The Best of All Worlds: Trans-Am Put American Muscle in Cars That Cornered

By Drew Hardin - Aug 07, 2019

On a recent trip to northern California to visit my parents and my youngest, who’s attending college up there, my wife and I found ourselves on some of the mountain backroads that had been the local automotive playground when I was in high school.

We were in my parents’ Jetta, not the canyon carver of anyone’s dreams, but it still got a workout as we rose, fell, and curved back and forth along twisting, turning, two- (and sometimes one-) lane mountain roads, tall redwoods whooshing by our windows. At one point I said to my wife, each word punctuated by my working the steering wheel: “This. Is. Why. We. Didn’t. Own. Muscle. Cars.”

I’ve mentioned in this column before that my formative years in cars were spent in sports cars, or sporty cars, or cars I wished were sportier than they were, as there were miles and miles of winding roads that snaked through the mountains that separated what is now known as Silicon Valley from Santa Cruz and the greater Monterey Bay area. Sure, dragstrips in Fremont and Half Moon Bay weren’t far away, but they never were a part of our universe. We’d run up and down those mountains, way faster than we should have, clinging to each turn with all four skinny bias-ply tires howling in protest.

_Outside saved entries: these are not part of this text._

(** * crewai-agency: the asynchronous job subsystem

    A shallow embedding of

    - [app/core/job_store.py]  (JobStatus, Job, JobStore),
    - [app/crews/marketing_crew.py]  (the retry decorator on [_execute_crew];
      the other three crews carry the same decorator),
    - [app/main.py]  ([_run_crew_job], [_cleanup_jobs_periodically]),

    and the properties of the job subsystem proved over it.

    Conventions.
    - A Python object that is shared by reference (a [Job]) lives in an
      object heap; a variable holding it is an address into that heap.
    - A value of [time.time()] is an integer number of clock ticks; every
      operation that reads the clock takes the reading as an argument.
    - [uuid.uuid4()] is an argument of [create_job]: the identifier drawn.
    - A raised exception is a value of [Exc]; a call that may raise returns
      a sum [Exc + A]. *)

From stdpp Require Import gmap strings list fin_maps pretty.
From Stdlib Require Import ZArith.

Open Scope Z_scope.

(* ===================================================================== *)
(** ** Python values used by the subsystem *)
(* ===================================================================== *)

(** [dict[str, Any]] as far as the job subsystem looks into it: the store
    and the dispatcher only pass dictionaries around and compare them with
    [None]. *)
Definition Dict : Type := list (string * string).

(** An exception object: its class name, the names of the classes it
    inherits from (the rest of its method resolution order) and its
    message; or tenacity's [RetryError], which carries the failed last
    attempt. *)
Inductive Exc : Type :=
  | PyExc (cls : string) (bases : list string) (msg : string)
  | RetryError (last_attempt : Exc).

(** [type(e).__name__] *)
Definition type_name (e : Exc) : string :=
  match e with
  | PyExc cls _ _ => cls
  | RetryError _ => "RetryError"
  end.

(** [isinstance(e, cls)] *)
Definition isinstance (e : Exc) (c : string) : bool :=
  match e with
  | PyExc cls bases _ => bool_decide (c = cls) || bool_decide (c ∈ bases)
  | RetryError _ =>
      bool_decide (c ∈ ["RetryError"; "Exception"; "BaseException"; "object"])
  end.

(** Builders for the built-in exceptions that occur below. *)
Definition exception_bases : list string := ["Exception"; "BaseException"; "object"].
Definition TimeoutError (msg : string) : Exc :=
  PyExc "TimeoutError" ("OSError" :: exception_bases) msg.
Definition ValueError (msg : string) : Exc :=
  PyExc "ValueError" exception_bases msg.
Definition KeyError (key : string) : Exc :=
  PyExc "KeyError" ("LookupError" :: exception_bases) key.

(* ===================================================================== *)
(** ** app/core/job_store.py *)
(* ===================================================================== *)

(** [class JobStatus(str, Enum)] *)
Inductive JobStatus : Type := QUEUED | RUNNING | DONE | FAILED.

#[global] Instance JobStatus_eq_dec : EqDecision JobStatus.
Proof. solve_decision. Defined.

(** [JobStatus.value] *)
Definition JobStatus_value (s : JobStatus) : string :=
  match s with
  | QUEUED => "queued"
  | RUNNING => "running"
  | DONE => "done"
  | FAILED => "failed"
  end.

(** [@dataclass class Job] *)
Record Job : Type := mkJob {
  job_id : string;
  trace_id : string;
  crew : string;
  status : JobStatus;
  result : option Dict;
  error : option Dict;
  created_at : Z;
  updated_at : Z
}.

(** Attribute assignments [job.f = v]. *)
Definition set_status (v : JobStatus) (j : Job) : Job :=
  mkJob (job_id j) (trace_id j) (crew j) v (result j) (error j)
        (created_at j) (updated_at j).
Definition set_result (v : option Dict) (j : Job) : Job :=
  mkJob (job_id j) (trace_id j) (crew j) (status j) v (error j)
        (created_at j) (updated_at j).
Definition set_error (v : option Dict) (j : Job) : Job :=
  mkJob (job_id j) (trace_id j) (crew j) (status j) (result j) v
        (created_at j) (updated_at j).
Definition set_updated_at (v : Z) (j : Job) : Job :=
  mkJob (job_id j) (trace_id j) (crew j) (status j) (result j) (error j)
        (created_at j) v.

(** The [JobStore] object together with the [Job] objects it was ever
    given.  [heap] holds the Job objects, an address is an index into it
    and allocation appends; [_jobs] is the dictionary from job id to the
    Job object, that is, to its address. *)
Record JobStore : Type := mkJobStore {
  heap : list Job;
  _jobs : gmap string nat;
  _ttl_seconds : Z
}.

(** [JobStore.__init__] *)
Definition JobStore_init (ttl_seconds : Z) : JobStore :=
  mkJobStore [] ∅ ttl_seconds.

(** [job_store = JobStore(ttl_seconds=3600)] *)
Definition job_store0 : JobStore := JobStore_init 3600.

(** [JobStore.create_job].  [uuid] is the value of [str(uuid.uuid4())];
    [t_created] and [t_updated] are the two clock readings taken by the
    default factories of [created_at] and [updated_at].  The returned
    value is the very object stored in the dictionary. *)
Definition create_job (uuid : string) (t_created t_updated : Z)
    (trace crew_name : string) (st : JobStore) : nat * JobStore :=
  let job := mkJob uuid trace crew_name QUEUED None None t_created t_updated in
  let p := length (heap st) in
  (p, mkJobStore (heap st ++ [job]) (<[uuid := p]> (_jobs st)) (_ttl_seconds st)).

(** [JobStore.get_job]: [self._jobs.get(job_id)], a reference or [None]. *)
Definition get_job (id : string) (st : JobStore) : option nat :=
  _jobs st !! id.

(** The record behind a reference. *)
Definition deref (p : nat) (st : JobStore) : option Job := heap st !! p.

(** What a reader of the store sees for a job id. *)
Definition read_job (id : string) (st : JobStore) : option Job :=
  p ← get_job id st; deref p st.
(** The stored files of [d], in the order of the manifest. *)
Definition present_artifacts (d : backup_dir) (encrypted : bool) : list string :=
  map (stored_name encrypted)
      (List.filter
         (fun filename =>
            match dir_files d !! stored_name encrypted filename with
            | Some _ => true
            | None => false
            end)
         artifact_names).

(** The report [r'] is [r] with the details [ds] added and counted. *)
Definition tallies (r r' : report) (ds : list detail) : Prop :=
  details r' = (details r ++ ds)%list
  /\ files_verified r' = files_verified r + Z.of_nat (length (List.filter is_ok ds))
  /\ files_failed r' = files_failed r + Z.of_nat (length (List.filter not_ok ds))
  /\ files_total r' = files_total r
  /\ warnings r' = warnings r.


(** The order in which [find_latest_full_backup] goes through the entries:
    each name is at least the names after it. *)
Definition newest_first (es : list root_entry) : Prop :=
  StronglySorted
    (fun a b => String.leb (entry_name b) (entry_name a) = true) es.


(** Every character of the name is ASCII. *)
Definition ascii_name (name : string) : bool :=
  all_chars (fun c => (nat_of_ascii c <? 128)%nat) name.

(** The name starts with a digit. *)
Definition digit_named (d : backup_dir) : bool :=
  match dir_name d with
  | EmptyString => false
  | String c _ => isdigit c
  end.


(** The first directory of a list that satisfies a test. *)
Fixpoint first_dir (test : backup_dir -> bool) (es : list root_entry)
  : option backup_dir :=
  match es with
  | [] => None
  | RootFile _ :: rest => first_dir test rest
  | RootDir d :: rest => if test d then Some d else first_dir test rest
  end.

(** A [gpg] run that exits with code 0. *)
Definition gpg_succeeds (g : gpg_run) : bool :=
  match g with
  | GpgExit returncode _ => Z.eqb returncode 0
  | GpgRaised => false
  end.

(** The content of the [.gpg] companion once [gpg] has run. *)
Definition gpg_companion (before : option node) (g : gpg_run) : option node :=
  match g with
  | GpgExit _ (Some data) => Some (RegularFile true data)
  | _ => before
  end.

(** No file of the pass is named as the [.gpg] companion of another. *)
Definition no_companion_among (files : list string) : Prop :=
  forall f g, In f files -> In g files -> f <> g +:+ ".gpg".

(** The AppRole credentials of the management service, when both files can
    be read. *)
Definition approle_credentials (c : config_dir) : option (string * string) :=
  match read_text c "approles/management/role-id",
        read_text c "approles/management/secret-id" with
  | Ok role_text, Ok secret_text => Some (strip role_text, strip secret_text)
  | _, _ => None
  end.

(** The root token, when the file can be read and is not blank. *)
Definition usable_root_token (c : config_dir) : option string :=
  match read_text c "root-token" with
  | Ok text => if String.eqb (strip text) "" then None else Some (strip text)
  | Raise _ => None
  end.

(** What one captured, unchecked command gives back. *)
Definition captured (os : machine) (ran : log) (cmd : list string)
  : completion (Z * string * string) :=
  match os ran cmd with
  | Exited returncode stdout stderr => Value (returncode, stdout, stderr)
  | NotFound => SystemExit 1
  | StartFailed e => Exception e
  end.

(** * Properties *)

(** ** SHA-256 test vectors *)

Example sha256_abc :
  sha256_hexdigest (bytes_of_string "abc")
  = "ba7816bf8f01cfea414140de5dae2223b00361a396177a9cb410ff61f20015ad".
Proof. vm_compute. reflexivity. Qed.

Example sha256_empty :
  sha256_hexdigest []
  = "e3b0c44298fc1c149afbf4c8996fb92427ae41e4649b934ca495991b7852b855".
Proof. vm_compute. reflexivity. Qed.

Example sha256_two_blocks :
  sha256_hexdigest
    (bytes_of_string "abcdbcdecdefdefgefghfghighijhijkijkljklmklmnlmnomnopnopq")
  = "248d6a61d20638b8e5c026930c3e6039a33ce45964ff2167f6ecedd419db06c1".
Proof. vm_compute. reflexivity. Qed.
(** * CxList: the pointer-array list of catcore-cpp

    A shallow embedding of [include/core/common/CxList.h].  The list keeps
    an array of pointers ([mp_raw]) into a chain of storage blocks
    ([CxListStore]); [mp_list] points at the first live cell of that array
    and [m_size] cells from there are the content of the list.

    Undefined behaviour of the C++ source (a cell read or written outside
    the pointer array, a pointer that leads outside its block, an
    allocation of negative size) is the value [None] of the option monad:
    an operation that returns [Some] ran to its end inside its memory. *)

From Stdlib Require Import ZArith Lia.
From stdpp Require Import base option list.

Local Open Scope Z_scope.

(** ** Scalar types ([core/CxTypes.h], [core/Cx.h]) *)

Definition CxI32 := Z.
Definition CxBool := bool.

(** Two's complement reduction of an arithmetic result to 32 bits. *)
Definition wrap32 (z : Z) : CxI32 :=
  (z + 2147483648) `mod` 4294967296 - 2147483648.

Definition INT32_MAX : Z := 2147483647.

Inductive CxCopy := kCxNoCopy | kCxCopy | kCxCopyOnRead | kCxCopyOnWrite.

(** What the template asks of its element type: a default constructor,
    [operator==], and, for [count], a comparison of an element with a
    [CxI32]. *)
Class Element (T : Type) := {
  T_default : T;
  T_eq : T -> T -> bool;
  T_eq_spec : forall x y, T_eq x y = true <-> x = y;
  T_eq_I32 : T -> CxI32 -> bool
}.

#[export] Instance Element_CxI32 : Element CxI32 := {|
  T_default := 0;
  T_eq := Z.eqb;
  T_eq_spec := Z.eqb_eq;
  T_eq_I32 := Z.eqb
|}.

(** ** Memory *)

(** A [T*]: the slot [slot] of the block number [blk] of the chain. *)
Record Ptr := mkPtr { blk : nat; slot : nat }.

#[export] Instance Ptr_eq_dec : EqDecision Ptr.
Proof. solve_decision. Defined.

(** A cell of the pointer array holds a pointer once it has been assigned;
    [None] is a cell as the allocator left it. *)
Abbreviation Cell := (option Ptr).

(** A [for (i = lo; i < hi; ++i)] loop whose body changes neither [i] nor
    [hi]. *)
Fixpoint for_loop {S : Type} (n : nat) (i : Z) (body : Z -> S -> option S)
    (s : S) : option S :=
  match n with
  | O => Some s
  | Datatypes.S n' => s' ← body i s; for_loop n' (i + 1) body s'
  end.

Definition for_range {S : Type} (lo hi : Z) (body : Z -> S -> option S)
    (s : S) : option S :=
  for_loop (Z.to_nat (hi - lo)) lo body s.

(** A [for (i = lo; i < hi; ++i)] loop that only reads and may [return]
    from its body: the body gives [Some a] to return [a] and [None] to go
    on; [otherwise] is the [return] after the loop. *)
Fixpoint for_first {A : Type} (n : nat) (i : Z)
    (body : Z -> option (option A)) (otherwise : A) : option A :=
  match n with
  | O => Some otherwise
  | Datatypes.S n' =>
      r ← body i;
      match r with
      | Some a => Some a
      | None => for_first n' (i + 1) body otherwise
      end
  end.

Definition for_range_first {A : Type} (lo hi : Z)
    (body : Z -> option (option A)) (otherwise : A) : option A :=
  for_first (Z.to_nat (hi - lo)) lo body otherwise.

(** The same for a [for (i = from; i >= 0; --i)] loop. *)
Fixpoint for_down_first {A : Type} (n : nat) (i : Z)
    (body : Z -> option (option A)) (otherwise : A) : option A :=
  match n with
  | O => Some otherwise
  | Datatypes.S n' =>
      r ← body i;
      match r with
      | Some a => Some a
      | None => for_down_first n' (i - 1) body otherwise
      end
  end.

(** Modelled from the spec: [core/common/CxMem.h] is not part of the
    sources; the spec lists its capabilities as allocate(n),
    resize(existing, n), bulk-copy(src, dst, n) and release(ptr).  Sizes
    are counted in cells.  A negative count is a huge [size_t] and fails.
    This is allocate(n). *)
Definition mem_alloc (n : Z) : option (list Cell) :=
  if n <? 0 then None else Some (replicate (Z.to_nat n) None).

(** Modelled from the spec: resize(existing, n) of [CxMem.h].  The first
    cells are kept, new ones are as the allocator left them; the array is
    resized where it stands, so that [mp_raw] names the resized array. *)
Definition mem_resize (raw : list Cell) (n : Z) : option (list Cell) :=
  if n <? 0 then None else Some (resize (Z.to_nat n) None raw).

(** Modelled from the spec: bulk-copy of [CxMem.h], called as
    [mem::copy(dst, src, bytes)]: [n] cells from offset [src] to offset
    [dst] of the same array, both ranges inside the array.  The ranges may
    overlap (the shifts of [insert] and [priv_removeAt] are by one cell),
    so the source range is read whole before it is written. *)
Definition mem_copy (dst src n : Z) (raw : list Cell) : option (list Cell) :=
  if (0 <=? n) && (0 <=? src) && (src + n <=? Z.of_nat (length raw))
     && (0 <=? dst) && (dst + n <=? Z.of_nat (length raw))
  then Some (take (Z.to_nat dst) raw
             ++ take (Z.to_nat n) (drop (Z.to_nat src) raw)
             ++ drop (Z.to_nat (dst + n)) raw)
  else None.

Definition raw_read (raw : list Cell) (i : Z) : option Ptr :=
  if i <? 0 then None else mjoin (raw !! Z.to_nat i).

Definition raw_write (i : Z) (p : Ptr) (raw : list Cell)
    : option (list Cell) :=
  if (0 <=? i) && (i <? Z.of_nat (length raw))
  then Some (<[Z.to_nat i := Some p]> raw)
  else None.

(** ** CxListStore: a block of slots; [next] is the rest of the chain. *)

Record CxListStore (T : Type) := mkStore { store : list T; size : CxI32 }.
Arguments mkStore {T} _ _.
Arguments store {T} _.
Arguments size {T} _.

(** What a call hands back to its caller: the value of a [return]
    statement, or nothing when control reaches the closing brace of the
    function body without one. *)
Inductive Returned (A : Type) := Value (a : A) | NoReturn.
Arguments Value {A} _.
Arguments NoReturn {A}.

(** The outcome of a [while] loop run for at most [fuel] tests of its
    condition: it left the loop, it went outside its memory, or it has
    not left the loop when the fuel is spent. *)
Inductive Run (A : Type) := Finished (a : A) | Fault | Timeout.
Arguments Finished {A} _.
Arguments Fault {A}.
Arguments Timeout {A}.

Section CxListOps.
Context {T : Type} `{Element T}.

(** [new T[n]] *)
Definition new_array (n : Z) : option (list T) :=
  if n <? 0 then None else Some (replicate (Z.to_nat n) T_default).

(** [CxListStore(CxI32 in_size)] *)
Definition CxListStore_new (in_size : CxI32) : option (CxListStore T) :=
  s ← new_array in_size; Some (mkStore s in_size).

(** [CxListStore(T *in_store, CxI32 in_size)] *)
Definition CxListStore_adopt (in_store : list T) (in_size : CxI32)
    : CxListStore T :=
  mkStore in_store in_size.

(** [*p] read and [*p = v] on the chain. *)
Definition deref (p : Ptr) (chain : list (CxListStore T)) : option T :=
  b ← chain !! blk p; store b !! slot p.

Definition assign (p : Ptr) (v : T) (chain : list (CxListStore T))
    : option (list (CxListStore T)) :=
  b ← chain !! blk p;
  if decide (slot p < length (store b))%nat
  then Some (<[blk p := mkStore (<[slot p := v]> (store b)) (size b)]> chain)
  else None.

(** ** CxList *)

(** [mp_list] is kept as the offset [mp_list - mp_raw]; [mp_store] is the
    chain from [mp_store] to [mp_lastStore], which is its last block. *)
Record CxList := mkList {
  mp_raw : list Cell;
  mp_list : Z;
  mp_store : list (CxListStore T);
  m_invalidValue : T;
  m_capacity : CxI32;
  m_size : CxI32
}.

Definition set_size (n : CxI32) (l : CxList) : CxList :=
  mkList (mp_raw l) (mp_list l) (mp_store l) (m_invalidValue l)
         (m_capacity l) n.

Definition set_list (o : Z) (l : CxList) : CxList :=
  mkList (mp_raw l) o (mp_store l) (m_invalidValue l)
         (m_capacity l) (m_size l).

Definition set_raw (r : list Cell) (l : CxList) : CxList :=
  mkList r (mp_list l) (mp_store l) (m_invalidValue l)
         (m_capacity l) (m_size l).

Definition set_store (c : list (CxListStore T)) (l : CxList) : CxList :=
  mkList (mp_raw l) (mp_list l) c (m_invalidValue l)
         (m_capacity l) (m_size l).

In hindsight, I realize we could have had a lot of fun in muscle cars had we emulated Parnelli Jones, Mark Donohue, and other stars of the SCCA’s Trans-Am series. Our recent fling in the Jetta would have been a totally different experience in Bob Werneke’s Boss 302 (page 28) or J. Bittle’s real-deal Mustang Trans-Am race car (page 24).

Talk about the best of all worlds. Those glory years of Trans-Am took good ol’ American muscle and planted it in chassis that could actually take a corner, with some of the most talented drivers of a generation behind the wheel.

Fifty years ago Ford and Chevrolet were going at it tooth-and-nail, with the Bud Moore Mustangs trying to end the dominance the Penske Camaros had enjoyed during the 1968 season. Gone was Ford’s uncompetitive Tunnel-Port V-8, replaced by the Boss 302. The Penske team had a few tricks of its own, starting the season with Camaros wearing vinyl roofs that, some believed, helped reinforce sheetmetal that had been in the acid bath too long.

Photo: Petersen Publishing Co. Archive
George Follmer’s Boss Mustang leads Dan Gurney’s AAR ’Cuda through Laguna Seca’s famous Corkscrew at the season-opening Trans-Am race of 1970. The historic T-A cars will be back in Monterey this summer.

Despite having much more competitive cars, and two of the best drivers in the series in Jones and George Follmer, Ford once again watched Penske and his Camaros take the Manufacturer’s Championship, as Donohue and Ronnie Bucknam won eight of the season’s 12 races. Jones, quoted in Dave Friedman’s Trans-Am: The Pony Car Wars 1966-1972, said the Firestones on Ford’s cars that season “cost us the championship. We had the fastest cars and the best operation in the series that year, and if we had tires equal to the Goodyears, we would have easily won the 1969 championship.”

Big changes made for a very different 1970 season. Jones and Follmer were back in Boss Mustangs, but Penske Racing surprised everyone with its move to AMC Javelins. And added to the mix were Dan Gurney’s All American Racers ’Cudas and Challengers piloted by Sam Posey and Ray Caldwell.

Like the Camaros had the year before, Posey famously had his own issues with aggressive acid dipping at the season-opening race in Monterey, his Challenger’s roof bending under the weight of a tech inspector’s elbow resting on it. And Gurney’s AAR team was cut in half when he left partway through the season to race in Can Am, leaving Swede Savage to carry the Plymouth banner.

But 1970 was Ford’s year. Penske’s team finally found its footing in the Javelins midway through the season, and finished in Second Place, but Jones was a force to be reckoned with, winning five of the season’s races and handing Ford its third Manufacturer’s Championship in the T-A series.

If all this makes you nostalgic for those few glorious years, or if you were too young to have experienced it the first time, historic Trans-Am cars from 1966-1972 will be back in action at this year’s Rolex Monterey Motorsports Reunion, August 15-18, at the Weathertech Raceway Laguna Seca, one of the most picturesque (and challenging) tracks in the country.

Depending on how you get to Laguna Seca, you can enjoy those same mountain backroads where my friends and I played 40-some years ago. Just do yourself a favor and take something more fun to drive than a Jetta.